27 March 1857; Mertzon, Texas: Johnston's Station was a small mail station on the Middle Concho River, 8 miles west of present-day San Angelo, Texas, on what would become the Butterfield Overland Stage route. Five single men and a couple, Mr. and Mrs. Evaness, ran the station. On 27 March, a large number of Comanches rode in, hoping to make a quick theft of the horses. The three employees outside with the stock ran into the station. The Indians found the horses side-hobbled with locks and chains. Unable to break the chains, the Indians cut off the horses' legs and let them die.
Approaching the station, the Comanches saw a number of rifle barrels pointing at them through the firing slots and fell back, then sent flaming arrows into the structure. Speaking in Spanish, which some of the Indians understood, the station workers said they would not fire if the Indians let them go. Figuring there would be much to plunder once they put out the flames, the Indians agreed.

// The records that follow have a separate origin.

Lemma wp_split_end h l1 sz b l3 ns (Q : unit → mem_heap → Prop) :
  heap_rep h (l1 ++ Blk sz true :: b :: l3) → bused b = true → data_size ns → ns + SIZEOF_STRUCT_MEM + LEAST ≤ sz →
  (∀ h', heap_rep h' (l1 ++ Blk (ns + SIZEOF_STRUCT_MEM) true :: Blk (sz - ns - SIZEOF_STRUCT_MEM) false :: b :: l3) → Q tt h') →
  wp (split_end (base + total l1) (total l1) ns (image (Blk sz true) (last_at 0 0 l1) (total l1))) Q h.
Proof.
  intros Hh Hb Hd Hlt HQ. pose proof Hh as [Ht Hlf Hap]. pose proof (block_bounds Ht) as (Hp & Htot & _ & _ & _). pose proof (block_at Ht) as Hat.
  pose proof (tiled_ok _ _ Ht) as [_ [_ Hok2]%Forall_cons]%Forall_app. pose proof (next_at Ht) as Hnext.
  pose proof Hok2 as [[Hk _] Hok3]%Forall_cons. pose proof (proj1 (total_bound l3 Hok3)).
  pose proof Hd as [Hd12 _]. simpl in Htot, Hnext. change LEAST with 20 in *. change SIZEOF_STRUCT_MEM with 8 in *. change MIN_SIZE_ALIGNED with 12 in *. change MEM_SIZE_ALIGNED with 16384 in *.
  unfold split_end. cbn [image m_next bsize]. change MEM_SIZE_ALIGNED with 16384. change SIZEOF_STRUCT_MEM with 8. rewrite u16_id by lia.
  apply wp_bind, wp_assert; [apply negb_true_iff, Z.eqb_neq; lia|].
  apply wp_bind, wp_ptr_to_mem; [apply Ht|]. apply wp_bind, wp_gets.
  set (new := base + (total l1 + 8 + ns)).
  assert (∀ lf, lf = (if decide (all_used l1) then new else lfree h) →
    wp (wr_mem new (Mem (total l1 + sz) (total l1) 0);; wr_next (base + total l1) (total l1 + 8 + ns);; link_back (total l1 + sz) (total l1 + 8 + ns))
      Q (with_lfree h lf)) as Hgo.
  { intros lf Elf. apply wp_bind, wp_wr_mem.
    apply wp_bind, (wp_wr_next _ _ (image (Blk sz true) (last_at 0 0 l1) (total l1))); [simpl; unfold new; by rewrite lookup_insert_ne by lia|].
    apply wp_link_back; [apply Ht| |].
    - simpl. unfold new. rewrite !lookup_insert_ne by lia. by rewrite Hnext.
    - apply HQ. split.
      + apply (tiled_cut h l1 sz true ns (b :: l3) lf); [done|done|change SIZEOF_STRUCT_MEM with 8; change LEAST with 20; lia|..]; change SIZEOF_STRUCT_MEM with 8; simpl.
        * rewrite lookup_insert_eq. unfold image. simpl. do 2 f_equal. lia.
        * rewrite lookup_insert_ne by lia. by rewrite lookup_insert_eq.
        * intros x Hx1 Hx2. unfold new. by rewrite !lookup_insert_ne by lia.
      + simpl. rewrite Elf. rewrite (first_free_cut h l1 sz (b :: l3)) by done. case_decide; [unfold new; lia|done].
      + apply apart_app in Hap as [Hap1 [_ [_ Hap3]]]. apply apart_app. split; [done|]. simpl. rewrite Hb in *. by split_and!. }
  destruct (decide (all_used l1)) as [Ha|Hna].
  - rewrite Hlf, first_free_skip, Z.add_0_l by done. simpl. pose proof (first_free_ge (total l1 + sz) (b :: l3) Hok2) as Hge. simpl in Hge. rewrite Hb in Hge |- *.
    rewrite (proj2 (Z.ltb_lt new _)) by (unfold new; lia). apply wp_bind, wp_set_lfree, Hgo. done.
  - pose proof (lfree_low _ _ _ _ Hh Hna). rewrite (proj2 (Z.ltb_ge new _)) by (unfold new; lia). apply wp_bind, wp_ret.
    specialize (Hgo (lfree h) eq_refl). by destruct h.
Qed.

Lemma block_size_fits n sz :
  0 ≤ n ≤ sz - SIZEOF_STRUCT_MEM → blk_ok (Blk sz true) → sz ≤ MEM_SIZE_ALIGNED →
  data_size (block_size n) ∧ n ≤ block_size n ≤ MEM_SIZE_ALIGNED ∧ block_size n + SIZEOF_STRUCT_MEM ≤ sz.
Proof.
  intros Hn [Hsz Hm] Hmax. simpl in Hsz, Hm. change SIZEOF_STRUCT_MEM with 8 in *. change LEAST with 20 in Hsz. change MEM_SIZE_ALIGNED with 16384 in *.
  pose proof (block_size_spec n) as Hbs. change MEM_SIZE_ALIGNED with 16384 in Hbs.
  rewrite (proj2 (Z.leb_le n 16384)) in Hbs by lia. destruct Hbs as [Hd Hb]; [lia|]. split_and!; [done|lia|lia|].
  unfold block_size. change MIN_SIZE_ALIGNED with 12. destruct (Z.ltb_spec (u16 (LWIP_MEM_ALIGN_SIZE n)) 12); [lia|].
  assert (LWIP_MEM_ALIGN_SIZE n = (n + 3) / 4 * 4) as E by apply align_up. rewrite E, u16_id by (Z.div_mod_to_equations; lia).
  unfold MEM_ALIGNMENT in Hm. Z.div_mod_to_equations. lia.
Qed.

Lemma wp_mem_trim_rep h l1 sz l2 n (Q : Z → mem_heap → Prop) :
  heap_rep h (l1 ++ Blk sz true :: l2) → l2 ≠ [] → 0 ≤ n ≤ sz - SIZEOF_STRUCT_MEM →
  (∀ h', heap_rep h' (l1 ++ trimmed sz n l2) → Q (base + total l1 + SIZEOF_STRUCT_MEM) h') →
  wp (Mem.mem_trim (base + total l1 + SIZEOF_STRUCT_MEM) n) Q h.
Proof.
  intros Hh Hl2 Hn HQ. pose proof Hh as [Ht _ _]. pose proof (block_bounds Ht) as (Hp & Htot & Hok & Hl2t & _).
  pose proof (next_at Ht) as Hnext. pose proof (block_at Ht) as Hat. simpl in Hnext, Htot.
  destruct (block_size_fits n sz Hn Hok) as (Hd & Hns & Hfits); [lia|]. pose proof Hd as [Hd12 _]. pose proof Hok as [Hsz _]. simpl in Hsz.
  unfold Mem.mem_trim, trimmed in *. set (ns := block_size n) in *. change SIZEOF_STRUCT_MEM with 8 in *. change LEAST with 20 in *.
  change MIN_SIZE_ALIGNED with 12 in *. change MEM_SIZE_ALIGNED with 16384 in *.
  rewrite (proj2 (Z.ltb_ge _ ns)), (proj2 (Z.ltb_ge ns _)) by lia. cbn [orb].
  apply wp_bind, wp_gets, wp_bind, wp_gets. rewrite (ti_ram _ _ Ht), (ti_end _ _ Ht). change MEM_SIZE_ALIGNED with 16384.
  apply wp_bind, wp_assert; [apply andb_true_iff; split; [apply Z.leb_le|apply Z.ltb_lt]; lia|].
  rewrite Z.add_simpl_r. apply wp_bind, wp_mem_to_ptr; [apply Ht|lia|]. apply wp_bind, (wp_rd_mem _ _ _ _ Hat). cbn [image m_next bsize].
  replace (total l1 + sz - total l1) with sz by lia. rewrite (u16_id sz), (u16_id (sz - 8)) by lia.
  apply wp_bind, wp_assert; [apply Z.leb_le; lia|].
  destruct (Z.eqb_spec ns (sz - 8)) as [Eq|Hne].
  { apply wp_ret, HQ. by rewrite (proj2 (Z.eqb_eq _ _)) by lia. }
  rewrite (proj2 (Z.eqb_neq (ns + 8) sz)) in HQ by lia.
  apply wp_bind, wp_ptr_to_mem; [apply Ht|]. apply wp_bind, (wp_rd_mem _ _ _ _ Hnext). apply wp_bind.
  destruct l2 as [|[k [|]] l3]; [done| |]; cbn [image m_used bused Z.b2z Z.eqb].
  - apply wp_when.
    + intros Hroom%Z.leb_le. rewrite (proj2 (Z.leb_le (ns + 8 + 20) sz)) in HQ by lia.
      apply (wp_split_end h l1 sz (Blk k true) l3 ns); [done|done|done|change SIZEOF_STRUCT_MEM with 8; change LEAST with 20; lia|].
      intros h' Hh'. by apply wp_ret, HQ.
    + intros Hroom%Z.leb_gt. rewrite (proj2 (Z.leb_gt (ns + 8 + 20) sz)) in HQ by lia. by apply wp_ret, HQ.
  - apply (wp_move_next h l1 sz k l3 ns); [done|done|change SIZEOF_STRUCT_MEM with 8; lia|]. intros h' Hh'. by apply wp_ret, HQ.
Qed.

(** ** The beginning *)

Lemma wp_mem_init h (Q : unit → mem_heap → Prop) :
  (∀ h', heap_rep h' [Blk MEM_SIZE_ALIGNED false] → Q tt h') → wp (mem_init ram_heap) Q h.
Proof.
  intros HQ. unfold mem_init. apply wp_bind, wp_assert; [done|]. apply wp_bind, wp_modify, wp_bind, wp_gets.
  apply wp_bind, wp_wr_mem. apply wp_bind, wp_ptr_to_mem; [done|]. apply wp_bind, wp_modify. apply wp_bind, wp_wr_mem.
  apply wp_set_lfree, HQ. split; [|cbn; lia|done]. split; [done|done| |]; cbn [mems with_lfree with_mems ram].
  - cbn [seg]. change MEM_SIZE_ALIGNED with 16384. split_and!; [|done|done]. rewrite Z.add_0_r, lookup_insert_ne by lia. by rewrite lookup_insert_eq.
  - apply lookup_insert_eq.
Qed.
Lemma wp_dealloc p b b' (s : pmem PP PR H) (Q : unit → pmem PP PR H → Prop) :
  mem_ok s → store s !! p = Some b' → b_type b = b_type b' → b_flags b = b_flags b' →
  (∀ s', store s' = delete p (store s) → mem_ok s' → Q tt s') → wp (dealloc custom_free p b) Q s.
Proof.
  intros Hs Hb Et Ef HQ. pose proof Hs as [(fp & Hp & Ep) (fr & Hr & Er) [Hh Hha] Hpl Hdt].
  pose proof (Hpl p b' Hb) as [Hcust Hsrc]. unfold pbuf_get_allocsrc in Hsrc.
  rewrite <-Ef in Hcust. rewrite <-Et in Hsrc. fold (pbuf_get_allocsrc b) in Hsrc.
  assert (∀ q c, delete p (store s) !! q = Some c → plain c) as Hpl'.
  { intros q c [_ Hq]%lookup_delete_Some. by apply (Hpl q). }
  assert (∀ q c, delete p (store s) !! q = Some c → pbuf_get_allocsrc c ≠ 1 → in_block q (room_of (heap s) q c) c) as Hdt'.
  { intros q c [_ Hq]%lookup_delete_Some. by apply (Hdt q). }
  pose proof (λ i, addrs_delete i _ _ _ Hb) as Ed. unfold place, pbuf_get_allocsrc in Ed.
  rewrite <-Et in Ed. fold (pbuf_get_allocsrc b) in Ed. unfold dealloc, mod_store, with_pool_pool, with_ref_pool, with_heap. rewrite Hcust. cbn [Z.eqb negb].
  destruct Hsrc as [E|[E|E]]; rewrite E; cbn [Z.eqb Pos.eqb PBUF_TYPE_ALLOC_SRC_MASK_STD_MEMP_PBUF_POOL PBUF_TYPE_ALLOC_SRC_MASK_STD_MEMP_PBUF PBUF_TYPE_ALLOC_SRC_MASK_STD_HEAP]; rewrite E in Ed.
  all: pose proof (Ed 0) as E0; pose proof (Ed 1) as E1; pose proof (Ed 2) as E2; simpl in E0, E1, E2; clear Ed; wp_go; simpl.
  - eapply wp_mono; [apply (wp_mem_free _ (addrs 0 (delete p (store s)))); by eapply heap_holds_perm|].
    intros [] h' [Hh' Hroom]. apply HQ; [done|]. split; simpl; [| | |done|].
    + exists fp. by rewrite <-E2.
    + exists fr. by rewrite <-E1.
    + split; [done|]. intros x Hx. apply Hha. rewrite E0. by right.
    + by apply (rooms_kept (heap s)).
  - assert (p ∈ addrs 1 (store s)) as Hin by (rewrite E1; by left).
    eapply wp_mono; [apply (wp_pool_free _ p fr Hr)|].
    + apply layout_ref. rewrite <-Er. apply elem_of_app. by left.
    + apply (NoDup_sub _ _ _ _ (proj1 layout_ref) Er Hin).
    + intros [] r' Hr'. apply HQ; [done|]. split; simpl; [| | |done|done].
      * exists fp. by rewrite <-E2.
      * exists (p :: fr). split; [done|]. rewrite <-Er, E1. symmetry. apply Permutation_middle.
      * split; [by eapply heap_holds_perm|]. intros x. rewrite <-E0. apply Hha.
  - assert (p ∈ addrs 2 (store s)) as Hin by (rewrite E2; by left).
    eapply wp_mono; [apply (wp_pool_free _ p fp Hp)|].
    + apply layout_pool. rewrite <-Ep. apply elem_of_app. by left.
    + apply (NoDup_sub _ _ _ _ (proj1 layout_pool) Ep Hin).
    + intros [] r' Hr'. apply HQ; [done|]. split; simpl; [| | |done|done].
      * exists (p :: fp). split; [done|]. rewrite <-Ep, E2. symmetry. apply Permutation_middle.
      * exists fr. by rewrite <-E1.
      * split; [by eapply heap_holds_perm|]. intros x. rewrite <-E0. apply Hha.
Qed.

As the whites emerged, fingers on the triggers of their weapons, one Indian said in English that the white woman was beautiful and he wanted her for his own. Mr. Evaness heard the comment and shot the Indian, killing him on the spot. The employees ran for cover in a grove of trees. The Comanches fired, wounding both Mr. and Mrs. Evaness. They might have killed all the workers if a stagecoach had not appeared on the road. Believing the coach signaled the approach of a troop of dragoons, the Indians hastily left the station.
15 June 1872; Mertzon, Texas: A band of Indians, perhaps Comanches, attacked Johnston's Station, a small mail station 20 miles west of Fort Concho. A detachment of Company H, 11th Infantry, under a Cpl. Hickey, defended the station without casualties, killing two Indians.